WORK REQUIRED →
Will you transcribe the entries that follow, exactly and in full?

** EXERCISE DATA follows **

Lemma comprehension_dict f (IH : serializes_at f) : forall items h vs,
  all_some (fun kv => option_map (pair (fst kv)) (heap_value f h (snd kv))) items
    = Some vs ->
  exists h1 out added,
    comprehension
      (fun h1 (kv : string * nat) =>
         match serialize_heap f h1 (snd kv) with
         | None => None
         | Some (h2, r) => Some (h2, (fst kv, r))
         end) h items = Some (h1, out)
    /\ h1 = h ++ added
    /\ all_some (fun kv => option_map (pair (fst kv)) (heap_value f h1 (snd kv))) out
       = Some (map (fun p => (fst p, serialize_mongo_doc (snd p))) vs).
Proof.
  induction items as [|[k x] r IHr]; simpl; intros h vs H.
  - inversion H; subst. exists h, [], []. rewrite app_nil_r. auto.
  - destruct (heap_value f h x) as [y|] eqn:Ex; [|discriminate]. simpl in H.
    destruct (all_some _ r) as [ys|] eqn:Er; [|discriminate].
    inversion H; subst; clear H.
    destruct (IH _ _ _ Ex) as (h1 & x' & add1 & Hs & -> & Hv).
    assert (Er' : all_some (fun kv => option_map (pair (fst kv))
                                        (heap_value f (h ++ add1) (snd kv))) r
                  = Some ys).
    { eapply all_some_ext; [|exact Er]. intros [k' d] p; simpl.
      destruct (heap_value f h d) eqn:Ed; [|discriminate].
      now rewrite (heap_value_extend _ _ add1 _ _ Ed). }
    destruct (IHr _ _ Er') as (h2 & out & add2 & Hc & -> & Hout).
    rewrite Hs, Hc. exists ((h ++ add1) ++ add2), ((k, x') :: out), (add1 ++ add2).
    split; [reflexivity|]. split; [now rewrite app_assoc|].
    simpl. rewrite (heap_value_extend _ _ add2 _ _ Hv), Hout. reflexivity.
Qed.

** End of EXERCISE DATA **

EXPECTED ANSWER →
Lemma comprehension_dict f (IH : serializes_at f) : forall items h vs,
  all_some (fun kv => option_map (pair (fst kv)) (heap_value f h (snd kv))) items
    = Some vs ->
  exists h1 out added,
    comprehension
      (fun h1 (kv : string * nat) =>
         match serialize_heap f h1 (snd kv) with
         | None => None
         | Some (h2, r) => Some (h2, (fst kv, r))
         end) h items = Some (h1, out)
    /\ h1 = h ++ added
    /\ all_some (fun kv => option_map (pair (fst kv)) (heap_value f h1 (snd kv))) out
       = Some (map (fun p => (fst p, serialize_mongo_doc (snd p))) vs).
Proof.
  induction items as [|[k x] r IHr]; simpl; intros h vs H.
  - inversion H; subst. exists h, [], []. rewrite app_nil_r. auto.
  - destruct (heap_value f h x) as [y|] eqn:Ex; [|discriminate]. simpl in H.
    destruct (all_some _ r) as [ys|] eqn:Er; [|discriminate].
    inversion H; subst; clear H.
    destruct (IH _ _ _ Ex) as (h1 & x' & add1 & Hs & -> & Hv).
    assert (Er' : all_some (fun kv => option_map (pair (fst kv))
                                        (heap_value f (h ++ add1) (snd kv))) r
                  = Some ys).
    { eapply all_some_ext; [|exact Er]. intros [k' d] p; simpl.
      destruct (heap_value f h d) eqn:Ed; [|discriminate].
      now rewrite (heap_value_extend _ _ add1 _ _ Ed). }
    destruct (IHr _ _ Er') as (h2 & out & add2 & Hc & -> & Hout).
    rewrite Hs, Hc. exists ((h ++ add1) ++ add2), ((k, x') :: out), (add1 ++ add2).
    split; [reflexivity|]. split; [now rewrite app_assoc|].
    simpl. rewrite (heap_value_extend _ _ add2 _ _ Hv), Hout. reflexivity.
Qed.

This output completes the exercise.